From end-of-life to next beginning
How Digital Product Passports can redefine circular design and upcycled creation
For decades, supply chains were built like straight lines: we made, we used, we threw away. Even when sustainability entered the conversation, most systems stayed focused on the forward motion: sourcing, manufacturing, distributing, selling. What happened afterward was someone else’s problem.
But that’s changing.
As the Digital Product Passport (DPP) begins to take shape across Europe, the idea of a supply chain with an end suddenly feels outdated. Instead, we’re entering a time where materials have stories and those stories don’t stop at the checkout.
At May Again, we see this as a major turning point for design.
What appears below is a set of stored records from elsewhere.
(** * mygrep: the pattern tree (pattern.c), its parser and driver (mygrep.c)

    A shallow embedding of the two C components and the properties of
    their match, parse and report steps.

    Conventions of the embedding.
    - [char] is [ascii]; a C string is a [string] read up to its first NUL,
      the end of the Rocq string standing for the terminating NUL.
    - [int] values are in [Z].
    - A [bool] array is a list of cells; a cell that was never written holds
      no value ([None]).  Arrays are passed by reference in the source, so
      every match routine takes the current contents of [after] and returns
      the new contents.
    - A run either returns, or leaves through [invalidPattern()], or performs
      an access the C standard gives no meaning to (index out of range, read
      of a cell never written). *)

From Stdlib Require Import ZArith List Ascii String Bool Lia.
Import ListNotations.

Local Open Scope string_scope.
Local Open Scope list_scope.
Local Open Scope Z_scope.

(** ** Outcomes *)

Inductive res (A : Type) : Type :=
| Ok (a : A)
| InvalidPattern   (* invalidPattern(): "Invalid pattern" on stderr, exit(EXIT_FAILURE) *)
| Undefined        (* access out of range, or read of a cell never written *)
| OutOfFuel.       (* the bound given to a while loop was too small *)

Arguments Ok {A} a.
Arguments InvalidPattern {A}.
Arguments Undefined {A}.
Arguments OutOfFuel {A}.

Definition bind {A B : Type} (m : res A) (k : A -> res B) : res B :=
  match m with
  | Ok a => k a
  | InvalidPattern => InvalidPattern
  | Undefined => Undefined
  | OutOfFuel => OutOfFuel
  end.

Notation "x <- m ;; k" := (bind m (fun x => k))
  (at level 61, m at next level, right associativity).

(** ** C strings *)

Definition NUL : ascii := Ascii.zero.

(** [str[i]]: the characters of the buffer, then the terminating NUL. *)
Definition char_at (str : string) (i : Z) : res ascii :=
  if i <? 0 then Undefined
  else match String.get (Z.to_nat i) str with
       | Some c => Ok c
       | None => if (Z.to_nat i =? String.length str)%nat then Ok NUL else Undefined
       end.

(** [strlen]: the number of characters before the first NUL. *)
Fixpoint strlen (s : string) : Z :=
  match s with
  | EmptyString => 0
  | String c s' => if Ascii.eqb c NUL then 0 else 1 + strlen s'
  end.

(** [strchr(s, c) != NULL]: the terminating NUL counts as part of [s]. *)
Fixpoint strchr (s : string) (c : ascii) : bool :=
  match s with
  | EmptyString => Ascii.eqb c NUL
  | String d s' => if Ascii.eqb d NUL then Ascii.eqb c NUL
                   else Ascii.eqb d c || strchr s' c
  end.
Because when every object carries a digital identity - a traceable record of what it’s made of, how it was created, and how it can live on - waste becomes visible, and therefore valuable.
The overlooked half of the chain
Traditional supply chains are obsessed with beginnings: the procurement, production and delivery of goods. But circular design demands we give equal attention to what happens after.
In a DPP-enabled system, value recovery - through reuse, repair, remanufacturing or repurposing - isn’t a side activity. It’s part of the design brief. We’re not simply closing loops...we’re designing loops that were never meant to be linear in the first place.
For upcycled or future-proof design, this means recognizing two parallel rhythms:
The restorative cycle: where technical materials like metal, plastic or glass re-enter new production streams.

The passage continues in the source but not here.